A minor, but revealing, example is Pitsula's discussion of the role of CPF visitors--women volunteers who investigated the circumstances of families applying for CPF allowances to determine their need and worthiness of aid. Pitsula tells us that these women "saw themselves as friendly visitors, not mean-spirited inquisitors" (p. 189). There is no hint of the conclusions reached by other historians that the visitors used their authority to impose middle-class norms of morality. For example, Nancy Christie argues in Engendering the State: Family, Work, and Welfare in Canada (2000) that visitors dispensed advice on moral behavior, finances, the law, and proper mothering techniques; and Desmond Morton's Fight or Pay: Soldiers' Families in the Great War (2004) argues that because the CPF functioned as a private charity, its officers were able to impose certain standards of behavior. As Morton explains, a government agency could not discriminate against those whose behavior might classify them as undeserving but a private charity certainly could. CPF visitors accordingly investigated applicants to determine need and recipients to provide moral regulation. This was regulation with teeth: servicemen's wives who stepped out with other men in their husbands' absence could have their allowances suspended.
Other voluntary organizations, Pitsula argues, were "too poorly funded and disorganized to get the job done. Government had to take charge, put efficient organization in place, and tell citizens what to do" (p. 174). He also claims that donor fatigue was another factor requiring government to take over private philanthropy. Ottawa did not pass its War Charities Act until September 1917, however, and as late as March 1918 the Regina Board to Regulate Public Contributions was still operating without federal interference. Moreover, if donor fatigue was a significant factor prompting the board's formation in April 1916, how do we account for the fact that the November 1917 Victory Loan was so largely oversubscribed? Saskatchewan's target was $12 million, but the province raised $21.7 million (pp. 190-191). People clearly were willing to get by with less, if sufficiently motivated.
Regarding conscription, there was a clear relationship between lagging voluntary enlistment after 1916 and Ottawa's 1917 Military Service Act. Pitsula offers some vivid descriptions of the pressure applied to entice recruits and public expressions of support for conscription, but he does not acknowledge the reactionary nature of Ottawa's response to lagging voluntary enlistment. There is no comment on the highly inefficient recruiting system imposed by Minister of Militia Sam Hughes, a consequence of which was the raising in February 1916 of a third Saskatchewan infantry unit, the 195th (City of Regina) Battalion, at a time when dwindling enlistment threatened the ability to maintain its two predecessors, the 28th and 68th battalions.
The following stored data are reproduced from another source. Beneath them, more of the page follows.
Lemma hunter_loop_spec fuel r p w :
  total p - size (exhausted p) < fuel →
  ∃ res, (∀ extra, HunterClient.failover_loop (fuel + extra) r p w = Some res)
         ∧ loop_result r p w res.
Proof.
  revert p w. induction fuel as [|fuel IH]; intros p w Hfuel; [lia|]. simpl.
  assert (loop_result r p w (empty_body, p, w)) as Hstay.
  { split_and!; try done; [by left|]. exists []. rewrite app_nil_r. split_and!; try done.
    - unfold http_count; simpl; lia.
    - unfold http_count; simpl; lia. }
  destruct (all_exhausted p) eqn:Hall; [by eexists|].
  apply all_exhausted_false in Hall.
  destruct (current_key p) as [[k|] p1] eqn:Hck.
  2:{ apply current_key_none in Hck as (He & Hk). eexists; split; [done|].
      split_and!; try done; [by rewrite He|by left|].
      exists []. rewrite app_nil_r, He. split_and!; try done; unfold http_count; simpl; lia. }
  apply current_key_some in Hck as (Hfree & He & Hk & ->).
  destruct (http_trace r (Some (key_at p1)) w) as (Htr & Hnet & Hout).
  destruct (http r (Some (key_at p1)) w) as [out w1]. simpl in Htr, Hnet, Hout.
  assert (∀ b, (b = empty_body ∨ ∃ status, Response status b ∈ net w) →
               loop_result r p w (b, p1, w1)) as Hone.
  { intros b Hb. split_and!; try done; [by rewrite He|].
    exists [EvHttp r (Some (key_at p1))]. rewrite He. split_and!; try done.
    - constructor; [|done]. right. by eexists.
    - unfold http_count; simpl. lia.
    - unfold http_count; simpl. lia. }
  assert (∀ sl, (sl = [] ∨ sl = [EvSleep 1]) →
    ∃ res, (∀ extra,
       (let '(ok, p2) := mark_exhausted p1 in
        if ok then HunterClient.failover_loop (fuel + extra) r p2
                     (mk_world (net w1) (trace w1 ++ sl)%list)
        else Some (empty_body, p2, w1)) = Some res)
      ∧ loop_result r p w res) as Hretry.
  { intros sl Hsl.
    pose proof (size_mark_exhausted p1 Hfree) as Hsz.
    pose proof (keys_mark_exhausted p1) as Hk2.
    pose proof (exhausted_mark_exhausted p1) as He2.
    destruct (mark_exhausted p1) as [ok p2]. simpl in Hsz, Hk2, He2.
    destruct ok.
    - destruct (IH p2 (mk_world (net w1) (trace w1 ++ sl)%list)) as ([[b p'] w'] & Hrun & Hres).
      { unfold total in *. rewrite Hk2, Hsz, Hk, He. lia. }
      exists (b, p', w'). split; [done|].
      destruct Hres as (Hk' & He' & Hn' & Hb' & t & Ht & Hev & Hc1 & Hc2). simpl in *.
      split_and!.
      + congruence.
      + rewrite He2, He in He'. intros i Hi. apply He'. apply elem_of_union. by right.
      + by etrans.
      + destruct Hb' as [->|(status' & Hin)]; [by left|]. right. exists status'.
        eapply elem_of_suffix; [exact Hin|done].
      + exists ([EvHttp r (Some (key_at p1))] ++ sl ++ t)%list. split_and!.
        * rewrite Ht, Htr. by rewrite <- !app_assoc.
        * apply Forall_app. split; [constructor; [right; by eexists|done]|].
          apply Forall_app. split; [|done].
          destruct Hsl as [->| ->]; [done|]. constructor; [by left|done].
        * rewrite !http_count_app. unfold total in *. rewrite Hk2, Hsz, Hk, He in Hc1.
          assert (http_count sl = 0) as -> by (by destruct Hsl as [->| ->]).
          unfold http_count at 1; simpl. lia.
        * rewrite !http_count_app. rewrite Hsz, He in Hc2.
          assert (http_count sl = 0) as -> by (by destruct Hsl as [->| ->]).
          unfold http_count at 1; simpl. lia.
    - eexists; split; [done|]. split_and!; try done.
      + congruence.
      + rewrite He2, He. intros i Hi. apply elem_of_union. by right.
      + by left.
      + exists [EvHttp r (Some (key_at p1))]. split_and!; try done.
        * constructor; [right; by eexists|done].
        * unfold http_count; simpl. lia.
        * unfold http_count; simpl. rewrite Hsz, He. lia. }
  destruct out as [status b|]; [|eexists; split; [done|apply Hone; by left]].
  destruct (is_exhaustion_code status).
  { apply (Hretry [EvSleep 1]). by right. }
  destruct (status =? 401)%Z.
  { destruct (Hretry []) as (res & Hrun & Hres); [by left|].
    exists res. split; [|done]. intros extra. specialize (Hrun extra).
    rewrite app_nil_r in Hrun. by destruct w1. }
  destruct Hout as [?|Hout]; [done|].
  destruct (raises_for_status status); eexists; (split; [done|apply Hone]);
    [by left|right; by eexists].
Qed.
Lemma extract_mesh_without_mesh_witness :
  extract_mesh_from_glb (JObj [member "asset" JNull]) [] = Raise KeyError
  /\ extract_mesh_from_glb (JObj [member "meshes" (JArr [])]) [] = Raise IndexError.
Proof.
  split.
  - apply (proj1 (extract_mesh_without_mesh [member "asset" JNull] [])). reflexivity.
  - apply (proj2 (extract_mesh_without_mesh [member "meshes" (JArr [])] [])).
    reflexivity.
Defined.

(** X10: a first primitive that has no "indices" key (non-indexed
    geometry) is never extracted: the extractor raises, whatever its
    positions and the payload are. *)
Theorem extract_mesh_without_indices
    (scene : json) (primitive : list (string * json)) (bin_data : bytes) :
  first_primitive scene = Ok (JObj primitive) ->
  assoc "indices" primitive = None ->
  exists e, extract_mesh_from_glb scene bin_data = Raise e.
Proof.
  intros Hprim Hnone. unfold extract_mesh_from_glb.
  assert (Hfind : exists e, find_mesh_data scene = Raise e).
  { revert Hprim. unfold first_primitive, find_mesh_data. cbn [bind result_monad].
    destruct (getitem scene (JStr "meshes")) as [meshes|e1]; [|discriminate].
    destruct (getitem meshes (JInt 0)) as [mesh|e2]; [|discriminate].
    destruct (getitem mesh (JStr "primitives")) as [prims|e3]; [|discriminate].
    intros ->.
    destruct (getitem scene (JStr "accessors")) as [accessors|e5]; [|now eexists].
    destruct (getitem (JObj primitive) (JStr "attributes")) as [attrs|e6]; [|now eexists].
    destruct (getitem attrs (JStr "POSITION")) as [position|e7]; [|now eexists].
    destruct (getitem accessors position) as [pa|e8]; [|now eexists].
    cbn [getitem]. rewrite Hnone. now eexists. }
  destruct Hfind as (e & ->). now exists e.
Qed.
Some of the book's key arguments thus remain unconvincing, and the author's research methodology raises some concern. While Pitsula has carried out an impressive volume of research into the Regina newspapers of the period, there is very little explanation of his methodology except to say that "read critically, newspapers are a rich source of information for what people in the community were thinking and doing" (p. 20). The problem is that the vast majority of the book's content is based almost exclusively on newspapers, and there is not nearly enough critical reading of these sources. Too many chapters include masses of detail from the newspapers with weak transitions and little analysis of their significance. As for other sources, use of relevant secondary works is superficial at best. Chapters describing the role played by Saskatchewan's soldiers in the fighting overseas are based almost exclusively on Donald George Scott Calder's dated regimental history of the 28th Battalion--The History of the 28th (Northwest) Battalion, CEF (October 1914-June 1919) From the Memoirs of Brigadier General Alexander Ross (1961)--and include little more than sparse summaries relying on a few meaty quotations. To cite another example, a lengthy section on the Spanish influenza epidemic fails to note Esyllt Jones's Influenza 1918: Disease, Death, and Struggle in Winnipeg (2007), although her book is listed in the bibliography.
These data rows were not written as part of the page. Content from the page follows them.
(* ===== verification/Prelude.v ===== *)
(** VexCoder, verified in parts: a library of Rocq definitions that are translated from the Rust
    sources under src/, and the theorems that hold of them.

    * The program

    VexCoder is a coding assistant.  A user (in a terminal, in a batch run, or over a local HTTP
    API) gives it a task.  The runtime loop hands the input to a mode; the mode starts a pulse; the
    manager of the conversation sends the history to a model server, reads the stream of events
    that comes back, runs the tools that the model calls (with an approval where the rules ask for
    one), writes calls and results into the history, and asks again until the model is done.
    Every step is told twice: as updates to the frontend, and as numbered envelopes of a protocol
    that others may read, from which the records of the turn can be derived back.  Around this
    stand the files of the workspace, the task's document with what of it is saved, the notes that
    last, the agents that work on parts of a task, the configuration, and the policies that limit
    all of them.

<<
  configuration, policies ----------------------.
        |                                        v
  frontend --> runtime loop --> mode --> runtime context --> conversation --> model client
  (terminal,   (BatchMode)      |        (RuntimeContext,     (Conversation..) (ModelRequest)
   batch,                       |         EditLoop)              |                  |
   local API)                   v                                v                  v
                         task document,                     tools: files,      stream parser,
                         task files, notes                  hooks, commands    ingress, normalizer
>>

    * Conventions

    Rust's integers are [N] or [Z] with the saturating and wrapping operations of this file at
    their width; a [char] is its scalar value and a [str] a list of them, with byte offsets where
    the code shows them (Utf8, ByteIndex).  A [HashMap] is a [gmap], a [BTreeMap] a sorted list,
    an [IndexMap] a list with unique keys.  A method that takes [&mut self] is a function from a
    state to a result and a state ([ST]); one that can panic has an [outcome] ([PST]); errors are
    options, sums or types of errors.  What is not code of the repository is a parameter: an
    operation of a class, with its documented laws as a second class where a theorem needs them,
    and a concrete instance in every witness.  The classes are SerdeJson, PrettyJson, BlockDecoder
    and FrameDecoders (serde_json), PolicyToml, ConfigToml, CommandToml and Toml (toml), Clock, Chrono and
    TimeText (chrono and the clock), HashOrder (the order of a hash map), ContentHash and Xxh3
    (hashes), LineDiff (similar), CharWidth, Segmentation and Alphanumeric (tables of Unicode),
    TextWrap and AnsiText (textwrap, ansi-to-tui), TokenCount (tiktoken), UrlParser, HeaderNames,
    HeaderValues and RetryBody (url, http, regex), GitContext and EditWorld (git and the commands
    of the edit loop), Git, IgnoreRules, TreeSitter, Bm25, Globs and TextSearch (git, ignore,
    tree-sitter, bm25, globset and the searchers), Machine (running a command), Surroundings (the model server, the user, the
    tools and hooks around a conversation; a stream and a tool, which other files of the program are
    behind, may also panic), PanicState (what a panic leaves of a message: the unwinding of Rust), Tls (rustls and the resolver); and the records
    CommandEnv, StoreEnv and Place, which hold what an operation reads of disk, variables and
    clock.  Interfaces between components of the program are classes too: RuntimeMode and
    FrontendAdapter (the traits of the runtime), PulseContext and TaskRuntime (what the batch mode
    and the local API use of the runtime context), PeerCodec.

    * The files

    Common ground.
    - Prelude: integers, the state and panic monads with their inversion tactics, generic lemmas.
    - Text, Utf8, ByteIndex: the standard library's texts.  Collections: ordered
      collections.  Json: [serde_json::Value].  FileSystem, FileSystemTheory: [std::path] and
      [std::fs] over a tree with symbolic links, and how a path is walked.

    From the bytes of a stream to envelopes and records.
    - StreamParser (api/stream.rs, sse_framing.rs, ingress_adapter.rs), StreamParserTheory: frames of server-sent events; cuts do not matter, frames are read back, a
      stream is of one protocol, the buffer is bounded.
    - ProtocolIngress (json_handoff/protocol_ingress.rs), ProtocolTheory, ProtocolCalls: payloads
      of providers and of chat-compatible servers turned into envelopes; blocks balanced, calls
      put together from fragments, tokens counted.
    - TextNormaliser (api/stream/text_normaliser.rs): tool calls written as text, found in any
      fragmentation and taken out.
    - DeltaAccumulator (runtime/delta_accumulator.rs): streamed arguments under a memory limit.
    - Envelope, Normalizer (runtime/json_handoff.rs, tool_calls.rs), NormalizerTheory: numbering,
      identity of calls, the end of a pulse.  Evidence (pulse_evidence.rs), Usage (usage.rs),
      Derived (json_handoff/derived.rs): the records of a turn, read back from its envelopes.
    - ModelRequest (api/client), ModelRequestTheory: addresses, limits, headers, tools and history
      of a request.  SignalStream (api/stream_ingress), SignalStreamTheory: a request to its last
      envelope, with the requests that are repeated.

    The conversation.
    - History (state/conversation/history.rs), HistoryTheory: pruning, compaction, shortening.
    - ToolRules (formatting.rs, validation.rs, policy.rs), ConversationState (state.rs,
      streaming.rs, core.rs, tools/mod.rs), ConversationTurn (send_message.rs).
    - ConversationTheory: every message is answered.  ConversationSafety: which calls are run and
      with whose approval.  ConversationReplies: what is written for the calls of a round.
    - ToolPreview (tool_preview.rs, edit_diff.rs): what is shown of a call.
    - Workspace (tools/operator), WorkspaceTheory: what the file tools change and where.
    - Search (tools/index.rs, tools/search.rs, the walk of tools/operator; Modules Index and Query),
      SearchTheory: the index of the code, what a search finds, and that the walk ends.
      ToolRouting (tools/routing.rs, workspace_explore.rs, operator/search.rs, git_ops.rs): a call of
      a tool from its arguments to its answer.
    - Validation (runtime/validation.rs), EditLoop (runtime/edit_loop.rs): pulses until the suite
      passes.
    - RequestContext (context_cache.rs, context_assembler, project_instructions.rs), RequestTheory:
      what is put before a request, and the cache of files.  Extensions (prompts.rs,
      custom_commands.rs, skills.rs; Modules Template, Commands and Skills): the prompts that are
      filled in, and what users add.
    - MultiplexPrefix (multiplex_prefix.rs): the prefix shared by a team and its cache.

    The runtime and its modes.
    - RuntimeContext (runtime/context.rs): what a frontend is told.
    - BatchMode (batch_mode.rs; Module Loop: runtime/loop.rs, mode.rs, frontend.rs), BatchTheory.
    - LocalApi (local_api.rs, server/handlers/mod.rs, server/util.rs, server/http.rs; Modules Task,
      Serve and Surface), LocalApiTheory; SessionApi (server/handlers): the handlers over the facade
      of agents and tasks, and what a watcher is told.
    - TerminalState, Terminal, TerminalUpdates, TerminalCommands, TerminalInput (app.rs, app/),
      TerminalTheory, TerminalRuns: the terminal interface, its approvals, its commands.
    - Editor (ui/editor/mod.rs), EditorTheory, EditorSessions: the line editor.  InputMetrics
      (ui/input_metrics.rs), MetricsTheory: its rows.  Transcript (transcript_projection.rs,
      ui/render/transcript.rs): the rows of a task.

    Tasks, notes and agents.
    - TaskDocument (runtime/task_document), TaskDocumentTheory; TaskSnapshot (task_state_bridge.rs,
      working_set.rs), TaskSnapshotTheory; TaskStore (task_state/persist.rs), TaskStoreTheory.
    - Memory (auto_memory.rs, memory_candidates.rs, session_notes.rs), MemoryTheory.
    - PeerChannel (task_state/peer_channel.rs), PeerChannelTheory: messages between agents.
    - Agents (agents.rs, subtask_orchestrator, task_facade), AgentsTheory: delegation, capacity,
      joins.

    Limits.
    - Policy (approval.rs, disk_policy.rs, sandbox.rs; Modules Approval, DiskPolicy and Sandbox),
      PolicyTheory.
    - Configuration (config.rs, config/load; Modules Settings, Servers and Load),
      ConfigurationTheory.

    * What the theorems show

    - Answers: a message is answered whatever the model, the tools and the user answer, in a bounded
      number of rounds, and panics only at a stream or a tool that panics; a batch run ends once, with
      the right status, and a pulse of the local API first ends as its updates say; every approval
      gets one answer; a call of a tool that the routing runs ends; the watch of a task tells its
      changes in order.
    - Safety: no call that needs an approval is run without one, and a yes has a reason (a key, a
      grant, a request that names task, capability and scope); the calls
      that the routing runs leave the tree outside the workspace alone, but for those of git, and a
      search shows nothing of it (commands of a shell and the tools of servers are run elsewhere and
      are not in this sentence); a required sandbox is not lost; a file of the repository
      cannot set what only the user may; unreviewed notes are never given to a model; a request
      carries its credentials only where they belong; the API is served only as configured.
    - Fidelity: where a stream of at most a mebibyte is cut does not show, nor how its updates are
      spread over rounds, nor whether a file comes from the cache; the history is told to the model
      block by block; calls written as text, documents and the saved parts of a task are read back
      as they were written, and what is not saved is named; the index follows the changes of the
      files.
    - Refinement: the editor is a zipper of texts, the channel of a task a log that is read in
      batches, the edit loop the bounded repetition it is described as, which succeeds only on a
      validation of what its last pulse left.
    - Types, bounds and errors: documents, editors and configurations stay well-formed; buffers,
      caches, capacities and budgets keep their limits; where the code can panic is said exactly.

    Where the code does not do what it, its documentation or its tests say, an Example or a
    theorem beside the component shows the case.

    * Fuel

    A loop that is not structural has fuel, and what is enough is proved, or plain from the fuel
    given: [turn_loop] has [4 * max_tool_rounds + 12] rounds and never uses them up
    (ConversationTheory, [message_answered]); the loop of the text normaliser and [process_frames]
    have one more than the length of their buffer, which each round shortens ([process_frames_shrinks]);
    the walks to a boundary ([boundary_back], [mention_start], [mention_end]) the length of the
    text ([boundary_back_spec], [mention_start_spec], [mention_end_spec]); [evict] the number of
    entries ([evict_limits]); [repo_root_from] and [nearest_from] the length of the path, which a
    step to the parent shortens; [render_header], [strip_suffixes] and [render_template] the length
    of the text; [next_free] the number of identifiers seen.  The walk of a path follows as many
    links as the system does and then fails, as it does.  The walk over the files of a workspace
    takes any bound: [walk_ends] and [routing_total] give one for every tree and every call.

    * Not modelled

    - Widgets, colours, raw terminal events and the clipboard (tui_frontend.rs, ui/render, app/inline.rs): calls
      of ratatui and crossterm.
    - Sockets, streams of events to a client, OAuth, tokens, proxies, DNS and compression (net/,
      server/socket.rs, server/sse.rs), and the servers of tools (mcp.rs, but for their check):
      protocols of third-party crates.
    - The index of meanings (semantic.rs, embed.rs): requests of embeddings to a server, and
      similarities of vectors.
    - The parsers of the output of git and the texts that look like secrets: regular expressions of
      the crate regex-lite.
    - Start-up files, the doctor, reports and the command line: texts and calls of the operating
      system.
    - Threads: a lock is held for the whole of the step it protects, and what two tasks do is an
      order of their steps; what the program joins (the commands of a validation, the calls of a
      round that only reads) is done one after the other; a handler of the agents that reads and
      writes back without a lock is one step, and what its halves lose is shown apart; failures of the disk other than those the tree gives. *)
From stdpp Require Import base list gmap strings numbers.
From Stdlib Require Import NArith ZArith Lia.

Declare Scope vex_scope.
Delimit Scope vex_scope with vex.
This omission is symptomatic of a larger problem. The failure to offer any meaningful comparison with other cities makes it impossible to determine whether Regina's war experience really was distinctive, as the author claims. Patriotic service, ethnic strife, and debates over conscription, female suffrage, and prohibition had an impact on Canadians across the country. The portrayal of "western" Canadian views on national questions might be the most valuable element of this account, but the problematic use of sources provokes doubt as to the accuracy of Pitsula's conclusions. For All We Have and Are makes a worthwhile contribution to the literature, but John Herd Thompson's The Harvests of War: The Prairie West, 1914-1918 (1978) remains the most useful work on this region during the Great War.
. Statutes of Canada 1917, ch. 38, s. 7-8 George V, RA. September 20, 1917, quoted in Rod Watson, "Charity and the Canadian Income Tax: An Erratic History," The Philanthropist 5, no. 1 (1985), p. 15n25.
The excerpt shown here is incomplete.